Du siehst, der Muskel bedient sich je nach Art, Intensität und Dauer deiner sportlichen Betätigung unterschiedlicher Energiequellen. Mit dem Wissen zum Energiestoffwechsel der Muskulatur kannst du deine Ernährung sowie dein Training steuern, um deinen Körper optimal mit Nährstoffen zu versorgen und deine sportlichen Ziele zu erreichen.


QUELLEN

[1] De Marées, H. Sportphysiologie. Sportverlag Strauß, Köln, 9. Auflage 2003.

[2] Fink, H.H., Mikesky, A.E. Sports Nutrition: Practical Applications. Jones and Bartlett Learning, Burlington, 4. Edition 2015.

[3] Jeukendrup,   A.,   Gleeson,   M.   Sport   Nutrition:   An   Introduction   to energy   production   and performance. Human Kinetics, Stanningley, 2. Edition 2010.

[4] Kirsch, K. Leistungsphysiologie. Lehrbuch der Physiologie. Georg Thieme Verlag, Stuttgart, 1994.

[5] Lamprecht, M., Holasek, S., Konrad, M., Seebauer, W., Hiller-Baumgartner, D. Lehrbuch der Sporternährung: Das wissenschaftlich fundierte Kompendium zur Ernährung im Sport. Clax Verlag, Graz, 1. Auflage 2017.

[6] Neumann, G., Pfützner, A., Berbalk, A. Optimiertes Ausdauertraining. Meyer & Meyer Verlag, Aachen, 6. Überarbeitete Auflage, 2011

[7] Newsholme, E.A., Blomstrand, E., McAndrew, N. Biochemische Ursachen für Ermüdung. In: Shepard, R.J., Astrand, P.O. Ausdauer im Sport: Eine Veröffentlichung des IOC in Zusammenarbeit mit der FIMS. Deutscher Ärzte Verlag, Köln, 1993.

[8] Raschka, C. und Ruf, S. Sport und Ernährung: Wissenschaftlich basierte Empfehlungen und Ernährungspläne für die Praxis. Thieme Verlag, Stuttgart, 1. Auflage 2012.

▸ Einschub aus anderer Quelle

(* ===== verification/Recovery.v ===== *)
(** * Loading the active generation and recovering from a damaged one

    [_load_or_build_generation], [_recover_via_rollback], [_refuse_recovery] and
    [_published_identity_state] of the delta machine ([src/daemon/delta.py]), over
    the derived root of [Derived] with the faults of [Effects]: what a start loads,
    when it falls back to the explicit rollback pointer, and when it refuses.  The
    machine that is started with the result is [Delta.start_machine]. *)

From Stdlib Require Import String.
From stdpp Require Import base list strings gmap.
From S2P Require Import Prelude PyJson OpStore Compat Effects Facts Delta Derived Retention Publish PublishSafety PublishRuns.
Open Scope Z_scope.

(** Why a load is refused. *)
Inductive load_refusal :=
| BadActivePointer (why : option pointer_problem) | PublishedMissing | PublishedRejected
| RollbackIsDamaged | RollbackRejected | NoFacts | RollbackOtherEpoch | RollbackOtherRuntime
| CatchUpFailed | ActivationFailed.

(** What the start meets: the looks at the facts; the outcome of the catch-up and
    whether it made its directory; the time; the runtime's representation and
    dimension; and the builder, with the container it leaves. *)
Record load_env (G : Type) := LoadEnv {
  le_facts : facts_view; le_schema : facts_view;
  le_delta : result staging_exn unit; le_delta_dir : bool; le_now_ms : Z;
  le_repr : string; le_dim : Z;
  le_built : result derived_exn (string * G * generation) }.
Arguments LoadEnv {G}. Arguments le_facts {G}. Arguments le_schema {G}. Arguments le_delta {G}.
Arguments le_delta_dir {G}. Arguments le_now_ms {G}. Arguments le_repr {G}. Arguments le_dim {G}. Arguments le_built {G}.

(** The outcome: the generation to serve with the id the machine declares from
    now on, or a refusal. *)
Inductive load_outcome :=
| Loaded_ (g : generation) (declared : string)
| Refused (why : load_refusal).

(** [self._force_rebuild_requested] is set by every refusal. *)
Definition force_rebuild (o : load_outcome) : bool := match o with Refused _ => true | _ => false end.

Section recovery.
Context {G : Type} `{GenerationFiles G} `{IntText} (wreck : container G → container G).
Local Notation droot := (droot G).
Local Notation io := (io droot derived_exn).

(** A pointer file: an error while reading it makes it unreadable. *)
Definition read_pointer_file (read : droot → pointer_reading) : io pointer_reading :=
  rescue (look read) (on_os (mret (BadPointer None))).

(** [_published_identity_state] *)
Definition published_identity_state (declared : string) : io (result load_refusal bool) :=
  r ← read_pointer_file (λ k, read_active_manifest (d_active k));
  mret match r with
       | BadPointer why => Err (BadActivePointer why)
       | NoPointer => Ok false
       | Pointer _ => Ok (names declared r)
       end.

(** [_refuse_recovery] *)
Definition refuse_recovery (why : load_refusal) (clear_pointer : bool) : io load_outcome :=
  _ ← (if clear_pointer then clear_rollback_manifest else mret tt);
  mret (Refused why).

(** The steps 3b and 3c: catch up, then make the rollback the active. *)
Definition activate_rollback (env : load_env G) (rid : string) (g : generation) : io (option load_refusal) :=
  caught ← attempt (
    _ ← (if le_delta_dir env
         then rescue (change (λ k, set_delta ({[rid]} ∪ d_delta k) k)) (on_os (throw (PublishError "delta root")))
         else mret tt);
    match le_delta env with Ok _ => mret tt | Err _ => throw OtherError end);
  match caught with
  | Err _ => mret (Some CatchUpFailed)
  | Ok _ =>
      activated ← attempt (
        v ← of_result (read_fact_schema_version (le_schema env));
        match v with
        | Some s =>
            if String.eqb s "" then throw (DeltaError "schema version missing")
            else write_active_manifest (compose_active_manifest g (JStr (checkpoint_path rid)) (JStr s) (le_now_ms env))
        | None => throw (DeltaError "schema version missing")
        end);
      mret match activated with Err _ => Some ActivationFailed | Ok _ => None end
  end.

[9] Rost, R. Lehrbuch der Sportmedizin. Deutscher Ärzte Verlag, Köln, 2001.

[10] Schek, A. Kohlenhydrate in der Ernährung des Ausdauersportlers. Ernährungs-Umschau 44(12):434-440.

[11] Weineck, J. Optimales Training: Leistungsphysiologische Grundlagen unter besonderer Berücksichtigung des Kinder- und Jugendtrainings. Spitta Verlag, Balingen, 16. Auflage 2010.

[12] Widhalm, K. Ernährungsmedizin. Deutscher Ärzte-Verlag, Köln, 3. Überarbeitete Auflage, 2009.

[13] Williams, M.H. Ernährung, Fitness und Sport. Deutsche Ausgabe herausgegeben von Rost, R. Ullstein Mosby Verlag, Berlin, 1997.